(** Run an outside function on the world and record the call. *)
Definition externo {A : Type} (ev : evento Handle) (f : Mundo -> Mundo * res A) : M A :=
  fun st =>
    let (w, r) := f (mundo st) in
    ({| mundo := w; traza := (traza st ++ [ev])%list; yo := yo st |}, r).

Definition ACEStepPipeline (a : ctor_args) : M Handle :=
  externo (EvConstruir a) (ext_ACEStepPipeline ext a).

(** Calling [self._pipeline(...)]: calling [None] raises a [TypeError]. *)
Definition llamar (p : option Handle) (a : call_args) : M pyval :=
  match p with
  | Some h => externo (EvInvocar h a) (ext_call ext h a)
  | None => raise (Exception "'NoneType' object is not callable")
  end.

Definition os_makedirs (d : string) : M unit :=
  externo (EvMakedirs d) (ext_makedirs ext d).

Definition print (s : string) : M unit := fun st => (registrar (EvPrint s) st, Ok tt).

(** [d[k]]: a missing key raises a [KeyError]. *)
Definition getitem (d : list (string * string)) (k : string) : M string :=
  match dict_lookup d k with
  | Some v => ret v
  | None => raise (Exception ("'" ++ k ++ "'"))
  end.

Definition _inicializar_pipeline : M bool :=
  self <- get_self ;;
  if _inicializado self then ret true
  else
    try_except
      (h <- ACEStepPipeline {|
              checkpoint_dir := ruta_checkpoint (config self);
              device_id := id_dispositivo (config self);
              dtype := if usar_bf16 (config self) then "bfloat16" else "float32";
              torch_compile := usar_torch_compile (config self);
              cpu_offload := usar_cpu_offload (config self) |} ;;
       set_self {| config := config self; _pipeline := Some h;
                   _inicializado := _inicializado self |} ;;;
       set_self {| config := config self; _pipeline := Some h;
                   _inicializado := true |} ;;;
       ret true)
      (fun e =>
         print ("Error al inicializar el pipeline: " ++ exc_str e) ;;;
         ret false).

(** The extraction of the result from what the pipeline returned. *)
Definition extraer_resultado (resultado : pyval) : ResultadoGeneracion :=
  match resultado with
  | PyList (primero :: resto) =>
      let ruta := match primero with PyStr s => Some s | _ => None end in
      let params :=
        match last (primero :: resto) PyNone with PyDict d => d | _ => [] end in
      {| exitoso := true;
         ruta_audio := ruta;
         mensaje := "Generación completada exitosamente";
         parametros := params;
         tiempos := dict_get params "timecosts" (PyDict []);
         semillas_usadas := dict_get params "actual_seeds" (PyList []) |}
  | _ => resultado_fallido "El modelo no retornó un resultado válido"
  end.

Definition generar_cancion
    (genero : string) (letra : option string) (duracion : float)
    (semilla : option Z) (nombre_archivo : option string) : M ResultadoGeneracion :=
  if negb (dict_contains GENEROS_ESPANOL genero) then
    let generos_validos := PyStr.join ", " (dict_keys GENEROS_ESPANOL) in
    ret (resultado_fallido
           ("Género '" ++ genero ++ "' no válido. Géneros disponibles: "
            ++ generos_validos))
  else
    letra <- match letra with
             | None => getitem PLANTILLAS_LETRAS "amor"
             | Some l => ret l
             end ;;
    let (es_valida, error) := validar_letra letra in
    if negb es_valida then
      ret (resultado_fallido ("Error en la letra: " ++ error))
    else if (duracion <? 10)%float || (240 <? duracion)%float then
      ret (resultado_fallido "La duración debe estar entre 10 y 240 segundos")
    else
      listo <- _inicializar_pipeline ;;
      if negb listo then
        ret (resultado_fallido
               "No se pudo inicializar el modelo. Verifica que tienes suficiente memoria GPU.")
      else
        self <- get_self ;;
        os_makedirs (directorio_salida (config self)) ;;;
        let ruta_salida :=
          match nombre_archivo with
          | Some n =>
              if PyStr.truthy n
              then os_path_join (directorio_salida (config self))
                     (n ++ "." ++ formato_salida (config self))
              else directorio_salida (config self)
          | None => directorio_salida (config self)
          end in
        try_except
          (prompt_genero <- getitem GENEROS_ESPANOL genero ;;
           let semillas_efectivas :=
             match semilla with
             | Some z => if (z =? 0)%Z then semillas (config self) else Some [z]
             | None => semillas (config self)
             end in
           resultado <- llamar (_pipeline self) {|
               format := formato_salida (config self);
               audio_duration := duracion;
               prompt := prompt_genero;
               lyrics := letra;
               infer_step := pasos_inferencia (config self);
               guidance_scale := escala_guia (config self);
               scheduler_type := tipo_scheduler (config self);
               cfg_type := tipo_cfg (config self);
               omega_scale := escala_omega (config self);
               manual_seeds := semillas_efectivas;
               guidance_interval := intervalo_guia (config self);
               guidance_interval_decay := decaimiento_guia (config self);
               min_guidance_scale := escala_guia_minima (config self);
               use_erg_tag := usar_erg_tag (config self);
               use_erg_lyric := usar_erg_letra (config self);
               use_erg_diffusion := usar_erg_difusion (config self);
               save_path := ruta_salida |} ;;
           ret (extraer_resultado resultado))
          (fun e =>
             ret (resultado_fallido ("Error durante la generación: " ++ exc_str e))).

________________

* **Problem**: State how many lines above include the word "ResultadoGeneracion", and nothing more.

* **Output of the task**: 2